India's reliance on imported lithium compounds has surged, rising tenfold from ₹3,532 crore in fiscal year 2018 to ₹37,624.6 crore in the first eleven months of fiscal year 2026. This jump is driven by the accelerating adoption of electric vehicles (EVs), energy storage systems, and consumer electronics. While India's EV sales are projected to reach 202,000 units in 2025, representing about 4% of new light-duty vehicle sales, the country's global EV production share remains under 1%. The market for EV batteries is set for rapid growth, with demand expected to climb from 20 GWh in 2025 to 200 GWh by 2032. However, India's domestic capacity for advanced battery cells and critical mineral processing remains underdeveloped, creating a significant gap between demand and local supply. Lithium imports alone hit $1.2 billion in 2025, with key suppliers being China and Chile.

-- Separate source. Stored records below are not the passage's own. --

(** * owo-vision: the inference pipeline's decoders, binarizer and model-service lifecycle

    A shallow embedding of the TypeScript sources:
    - [onehotDecode] (utils) and [HuntbotDecoder.decode]: positional one-hot decoding;
    - [YOLODecoder.decode]: the simplified bounding-box decoder;
    - [ImagePreprocessor.normalize]: binarization on the alpha channel;
    - [BaseONNXModelService]: [initialize], [dispose] and the load memo, with
      [HuntbotModelService.loadModel] and the first stage of [predict].

    Numbers.  A [Float32Array] element is modelled as a rational (a finite
    number, with exact arithmetic); the values the code itself brings in
    ([-Infinity] as the initial maximum, [NaN] from reading past the end of
    an array, and the infinities their products give) are the other
    constructors of [JS.num].  Rounding is not modelled. *)

From Stdlib Require Import ZArith QArith Lia String DecimalString.
From stdpp Require Import list strings gmap.

Open Scope Z_scope.

(** ** JavaScript values the sources compute with *)

Module JS.

Inductive num : Type :=
| NaN
| NegInf
| Fin (q : Q)
| PosInf.

(** [undefined] used as a number (comparison, product) is [NaN]. *)
Definition to_num (v : option Q) : num :=
  match v with
  | Some q => Fin q
  | None => NaN
  end.

Definition Qltb (a b : Q) : bool := negb (Qle_bool b a).

(** [a < b]: false as soon as one side is [NaN]. *)
Definition lt (a b : num) : bool :=
  match a, b with
  | NaN, _ | _, NaN => false
  | NegInf, NegInf => false
  | NegInf, _ => true
  | Fin _, NegInf => false
  | Fin x, Fin y => Qltb x y
  | Fin _, PosInf => true
  | PosInf, _ => false
  end.

(** [a > b] *)
Definition gt (a b : num) : bool := lt b a.

(** [a >= b]: false as soon as one side is [NaN]. *)
Definition ge (a b : num) : bool :=
  match a, b with
  | NaN, _ | _, NaN => false
  | _, _ => negb (lt a b)
  end.

(** [a * b] *)
Definition mul (a b : num) : num :=
  match a, b with
  | NaN, _ | _, NaN => NaN
  | Fin x, Fin y => Fin (x * y)
  | Fin x, PosInf | PosInf, Fin x =>
      match (x ?= 0)%Q with Eq => NaN | Gt => PosInf | Lt => NegInf end
  | Fin x, NegInf | NegInf, Fin x =>
      match (x ?= 0)%Q with Eq => NaN | Gt => NegInf | Lt => PosInf end
  | PosInf, PosInf | NegInf, NegInf => PosInf
  | PosInf, NegInf | NegInf, PosInf => NegInf
  end.

(** [array[i]]: [None] is [undefined] (index out of range). *)
Definition get {A : Type} (array : list A) (i : Z) : option A :=
  if i <? 0 then None else array !! Z.to_nat i.

(** [array.length] *)
Definition len {A : Type} (array : list A) : Z := Z.of_nat (length array).

(** [a % b] on integers: [None] is [NaN] (zero divisor); the sign follows
    the dividend. *)
Definition rem (a b : Z) : option Z :=
  if b =? 0 then None else Some (Z.rem a b).

(** [x !== 0] for the result of [%]. *)
Definition nonzero (r : option Z) : bool :=
  match r with
  | Some z => negb (z =? 0)
  | None => true
  end.

(** An integer inside a template literal. *)
Definition show (z : Z) : string := NilZero.string_of_int (Z.to_int z).

(** [String.fromCharCode(code)] for a code below 256. *)
Definition fromCharCode (code : Z) : string :=
  String (Ascii.ascii_of_nat (Z.to_nat code)) EmptyString.

End JS.

(** ** Results of decoding ([DecodedResult<T>], [DecodedCharacter]) *)

Record DecodedResult (T : Type) : Type := mkResult {
  value : T;
  confidence : JS.num;
  position : Z;
}.
Arguments mkResult {T} _ _ _.
Arguments value {T} _.
Arguments confidence {T} _.
Arguments position {T} _.

(** ** Positional one-hot decoder *)

Module Onehot.

(** [DecodedCharacter]: the field [char] is [value] here. *)
Definition DecodedCharacter : Type := DecodedResult string.

Record DecodeOptions : Type := {
  depth : Z;
  decoder : Z -> string;
  minConfidence : option Q;
}.

Definition lowercaseDecoder (code : Z) : string :=
  if (code <? 0) || (code >? 25) then "?" else JS.fromCharCode (code + 97).

Definition alphanumericDecoder (code : Z) : string :=
  if code =? 0 then " "
  else if (code >=? 1) && (code <=? 10) then JS.show (code - 1)
  else if (code >=? 11) && (code <=? 36) then JS.fromCharCode (code + 86)
  else "?".

Section Loops.
Variable array : list Q.
Variable depth : Z.
Variable decoder : Z -> string.
Variable minConfidence : Q.

(** [for (let offset = ...; offset < depth; offset++)] with [n]
    iterations left: the running maximum and its index. *)
Fixpoint scan (startIndex : Z) (n : nat) (offset : Z)
    (maxConfidence : JS.num) (maxIndex : Z) : JS.num * Z :=
  match n with
  | O => (maxConfidence, maxIndex)
  | S n' =>
      match JS.get array (startIndex + offset) with
      | Some confidence =>
          if JS.gt (JS.Fin confidence) maxConfidence
          then scan startIndex n' (offset + 1) (JS.Fin confidence) offset
          else scan startIndex n' (offset + 1) maxConfidence maxIndex
      | None => scan startIndex n' (offset + 1) maxConfidence maxIndex
      end
  end.

(** One turn of the loop over positions. *)
Definition decode_position (position : Z)
    (result : list (DecodedResult string)) : list (DecodedResult string) :=
  let startIndex := position * depth in
  let '(maxConfidence, maxIndex) :=
    scan startIndex (Z.to_nat depth) 0 JS.NegInf (-1) in
  if JS.ge maxConfidence (JS.Fin minConfidence) && negb (maxIndex =? -1)
  then result ++ [mkResult (decoder maxIndex) maxConfidence position]
  else result.

(** [for (let position = ...; position < numPositions; position++)]
    with [n] iterations left. *)
Fixpoint positions (n : nat) (position : Z)
    (result : list (DecodedResult string)) : list (DecodedResult string) :=
  match n with
  | O => result
  | S n' => positions n' (position + 1) (decode_position position result)
  end.

(** The two guards and the loop, as both decoders have them.  The
    division is exact once the second guard has passed. *)
Definition decode_checked : string + list (DecodedResult string) :=
  if JS.len array =? 0 then inl "Input array cannot be empty"
  else if JS.nonzero (JS.rem (JS.len array) depth) then
    inl ("Array length (" +:+ JS.show (JS.len array)
         +:+ ") must be divisible by depth (" +:+ JS.show depth +:+ ")")
  else
    let numPositions := Z.quot (JS.len array) depth in
    inr (positions (Z.to_nat numPositions) 0 []).
End Loops.

Definition onehotDecode (array : list Q) (options : DecodeOptions)
    : string + list DecodedCharacter :=
  decode_checked array (depth options) (decoder options)
    (default 0%Q (minConfidence options)).

End Onehot.

Module HuntbotDecoder.

Record HuntbotDecoderConfig : Type := {
  depth : Z;
  minConfidence : option Q;
}.

(** [Partial<HuntbotDecoderConfig>] *)
Record PartialConfig : Type := {
  depth_opt : option Z;
  minConfidence_opt : option Q;
}.

(** The constructor: [{ depth: 27, minConfidence: 0, ...config }]. *)
Definition new (config : option PartialConfig) : HuntbotDecoderConfig :=
  match config with
  | None => {| depth := 27; minConfidence := Some 0%Q |}
  | Some c =>
      {| depth := default 27 (depth_opt c);
         minConfidence := Some (default 0%Q (minConfidence_opt c)) |}
  end.

Definition decodeChar (code : Z) : string :=
  if (code <? 0) || (code >=? 26) then "?" else JS.fromCharCode (code + 97).

(** [{ ...this.defaultConfig, ...config }] *)
Definition merge (defaultConfig : HuntbotDecoderConfig)
    (config : option HuntbotDecoderConfig) : HuntbotDecoderConfig :=
  match config with
  | None => defaultConfig
  | Some c =>
      {| depth := depth c;
         minConfidence :=
           match minConfidence c with
           | Some m => Some m
           | None => minConfidence defaultConfig
           end |}
  end.

Definition decode (defaultConfig : HuntbotDecoderConfig) (array : list Q)
    (config : option HuntbotDecoderConfig)
    : string + list (DecodedResult string) :=
  let finalConfig := merge defaultConfig config in
  Onehot.decode_checked array (depth finalConfig) decodeChar
    (default 0%Q (minConfidence finalConfig)).

End HuntbotDecoder.

(** ** Bounding-box decoder *)

Module YOLODecoder.

(** The coordinates are array reads behind a non-null assertion: they
    are [undefined] ([None]) when the record runs past the buffer. *)
Record BoundingBox : Type := {
  x : option Q;
  y : option Q;
  width : option Q;
  height : option Q;
  class : string;
  confidence : JS.num;
}.

(** [numClasses] is a count; [minConfidence] is optional in the type and
    read behind a non-null assertion. *)
Record YOLODecoderConfig : Type := {
  numClasses : nat;
  classNames : list string;
  iouThreshold : option Q;
  minConfidence : option Q;
}.

(** The constructor: [{ iouThreshold: 0.45, minConfidence: 0.25, ...config }]. *)
Definition new (config : YOLODecoderConfig) : YOLODecoderConfig :=
  {| numClasses := numClasses config;
     classNames := classNames config;
     iouThreshold := Some (default 0.45%Q (iouThreshold config));
     minConfidence := Some (default 0.25%Q (minConfidence config)) |}.

(** [{ ...this.defaultConfig, ...config }] *)
Definition merge (defaultConfig : YOLODecoderConfig)
    (config : option YOLODecoderConfig) : YOLODecoderConfig :=
  match config with
  | None => defaultConfig
  | Some c =>
      {| numClasses := numClasses c;
         classNames := classNames c;
         iouThreshold :=
           match iouThreshold c with
           | Some t => Some t
           | None => iouThreshold defaultConfig
           end;
         minConfidence :=
           match minConfidence c with
           | Some m => Some m
           | None => minConfidence defaultConfig
           end |}
  end.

To build a domestic battery ecosystem, India has launched major initiatives like the ₹18,100-crore Advanced Chemistry Cell (ACC) Production-Linked Incentive (PLI) scheme, the ₹34,300-crore National Critical Mineral Mission, and the ₹1,500-crore Critical Mineral Recycling Incentive Scheme. However, progress has been notably slow. By October 2025, only 2.8% (1.4 GWh) of the 50 GWh target capacity under the ACC PLI scheme was commissioned, exclusively by Ola Electric. Even this partial commissioning has not yet met the domestic value addition requirements needed to claim incentives. As a result, no incentives have been paid out to any beneficiary against the ₹29 billion target by October 2025.
Beneficiaries such as Ola Electric, Reliance New Energy, and Rajesh Exports have requested one-year extensions on their PLI targets. They cite supply chain disruptions, particularly delays in obtaining equipment from China, and have faced penalties for missing December 2024 deadlines. Ola Electric has reduced its expansion plans to 5 GWh by FY2029 from the awarded 20 GWh, while Rajesh Exports has only completed land acquisition for its planned facility. These significant delays in scaling up domestic production mean India remains heavily dependent on imported lithium and battery components, often sourced through supply chains linked to China.
India's investments in battery manufacturing capacity are dwarfed by global leaders. Projected investments for 2025-2026 show India at $1.7 billion (0.9% of the global share), while China leads with $130.6 billion (71%), followed by Europe ($20.2 billion, 11%) and the US ($18.4 billion, 10%). Globally, China dominates battery production with over 70% of manufacturing capacity, powered by major companies like CATL and BYD. South Korea holds about 15% of global capacity. This concentration of mining, processing, and manufacturing in a few countries exposes India to significant geopolitical risks, price volatility, and potential supply disruptions. China also controls 75-80% of global lithium refining capacity.
India has identified substantial domestic lithium reserves, estimated at 5.9 million tonnes in Jammu & Kashmir, ranking it among countries with significant global holdings. However, commercially viable extraction faces hurdles, and the process from discovery to production typically takes four to seven years, requiring substantial policy support and investment.
The country's battery recycling sector is still developing but shows promise. India currently recycles only about 1% of its used lithium-ion batteries. However, effective policies could help the recycling industry reach a value of $3.5 billion by 2030. Current capacity stands at 60,000 tonnes, but is underutilized due to underdeveloped supply chains for recovered materials. Projections indicate capacity could grow to 117,000 tonnes by 2030 from an estimated 44,000 tonnes in 2026. This sector is vital for managing raw material price fluctuations and securing local materials for cell manufacturers.
India's current path risks trading its dependence on imported crude oil for a significant reliance on imported critical minerals such as lithium, cobalt, and nickel, for which it is 100% import-dependent. The nation's import bill for these materials is substantial and growing, worsened by the slow development of domestic manufacturing. Relying on China-linked supply chains creates vulnerabilities to geopolitical tensions, export controls, and potential price manipulation.
The persistent delays in establishing domestic ACC capacity under the PLI scheme, with beneficiaries seeking extensions and facing penalties, highlight considerable execution challenges and potential misjudgments of policy effectiveness. Experts warn that this growing import dependence, without a parallel rise in local capabilities, will keep import bills high and undermine the strategic independence India aims for through EV adoption. Failing to secure a stable, local supply chain for battery components leaves India exposed to global market shifts and supplier concentration risks, jeopardizing its energy transition goals.
India's EV battery demand is expected to increase tenfold by 2032, requiring a massive expansion of local manufacturing and supply chain infrastructure. Successfully meeting this demand depends on overcoming current policy execution issues, speeding up domestic production of critical minerals and battery components, and strengthening the recycling ecosystem. Failure to address these challenges could perpetuate high import dependency, hindering the growth of India's EV sector and its broader clean energy objectives. Faster localization efforts and more effective policies are crucial for India to transform from an import-reliant market into a global manufacturing hub.